When the Apostle Paul entered the great city of Athens, he noted the culture’s obsession with spirituality. In order to cover all the bases, the Athenians had built a statue to ‘the unknown god’. Paul announced and reasoned with the city’s population, evidencing that God has made himself known and that He is greater and better than our imaginings.

 “The God who made the world and everything in it is the Lord of heaven and earth and does not live in temples built by human hands. 25 And he is not served by human hands, as if he needed anything. Rather, he himself gives everyone life and breath and everything else. 26 From one man he made all the nations, that they should inhabit the whole earth; and he marked out their appointed times in history and the boundaries of their lands. 27 God did this so that they would seek him and perhaps reach out for him and find him, though he is not far from any one of us. 28 ‘For in him we live and move and have our being.’ As some of your own poets have said, ‘We are his offspring.’

29 “Therefore since we are God’s offspring, we should not think that the divine being is like gold or silver or stone—an image made by human design and skill. 30 In the past God overlooked such ignorance, but now he commands all people everywhere to repent. 31 For he has set a day when he will judge the world with justice by the man he has appointed. He has given proof of this to everyone by raising him from the dead.” (Acts 17:24-31)

This news may have fallen out of favour in parts of Melbourne today, but surely it is worth revisiting. Melbournians are searching.

Christianity doesn’t dismiss the idea of meditation altogether. The Bible speaks of a form of meditation that has value. This meditation does not look inward, but outward. It doesn’t involve emptying the mind but filling the mind with God who has made himself known. Christian meditation involves communing with God by remembering, reading and understanding his words, promises, and works, and through this, we truly find ourselves and the peace and hope that each of us longs for.

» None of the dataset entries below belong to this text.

(** After [ChangeGroup] the groups follow the final key. *)
Lemma changed_groups gl p' : collected g p all_idx (gl, p') ->
  let gl' := if truthy (pr_set_partition p') && pr_set_friends p'
             then ChangeGroup gl (u32 (pr_orig_priority p')) 99 else gl in
  grouped (final_key t p) (kernels t all_idx) (gl_group gl').
Proof using Hg Hp.
  intros [C1 C2 C3 C4 C5]. cbn [fst snd] in *. pose proof (ok_e1 g Hg) as Ht.
  assert (E1 : pr_set_partition p' = pr_set_partition p) by (by rewrite C5).
  assert (E2 : pr_set_friends p' = pr_set_friends p) by (by rewrite C5).
  rewrite E1, E2. cbv zeta. destruct (truthy (pr_set_partition p) && pr_set_friends p) eqn:Ef.
  2:{ eapply grouped_ext; [|exact C2]. intros i. unfold final_key. by rewrite Ef. }
  apply andb_true_iff in Ef as [Es Ef]. set (c := pr_set_partition p - 1).
  assert (Hc : c ∈ kernels t all_idx /\ chosen p c = true).
  { pose proof Es as Es'. apply truthy_true in Es'. destruct (po_chosen _ _ Hp Es') as [Hrange Hk].
    split; [apply list_elem_of_filter; split; [done|apply all_idx_spec; lia]|].
    unfold chosen. rewrite Es. simpl. subst c. apply Z.eqb_eq. lia. }
  destruct Hc as [Hc1 Hc2]. rewrite (C3 c Hc1 Hc2). cbn [pr_orig_priority set_orig_priority].
  pose proof (kernel_prio_range t c Ht). unfold u32. rewrite Z.mod_small by lia.
  assert (Ekey : forall i, first_key t p i = kernel_prio t i).
  { intros i. unfold first_key. rewrite Ef. by rewrite andb_false_r. }
  apply (grouped_ext _ _ _ _ Ekey) in C2.
  apply (grouped_ext (rekey (kernel_prio t c) 99 (kernel_prio t))).
  { intros i. unfold final_key. by rewrite Es, Ef. }
  apply grouped_change; [|exact C2].
  intros (gr & E & Hin)%list_elem_of_fmap. destruct (gp_bucket _ _ _ C2 gr Hin) as [Eb Hn].
  destruct (gr_part gr) as [|i r]; [done|].
  assert (Hi : i ∈ bucket (kernel_prio t) (kernels t all_idx) (gr_priority gr)) by (rewrite <-Eb; by left).
  apply list_elem_of_filter in Hi as [Ek _]. pose proof (kernel_prio_range t i Ht). lia.
Qed.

“I gave an account of my ways and you answered me;

    teach me your decrees.

Cause me to understand the way of your precepts,

    that I may meditate on your wonderful deeds. 

My soul is weary with sorrow;

    strengthen me according to your word.” (Psalm 119:26-28)

“Keep this Book of the Law always on your lips; meditate on it day and night, so that you may be careful to do everything written in it. Then you will be prosperous and successful.” (Joshua 1:8)

The KAWS exhibition in Melbourne is a timely reminder of humanity’s sense of lostness and of that craving to find peace, love, and hope. The answer is not in ourselves and to accept the black hole that is nihilism but to discover the God who made us with design and good purpose, and who entered this world and embraced suffering and death that we might come to know him.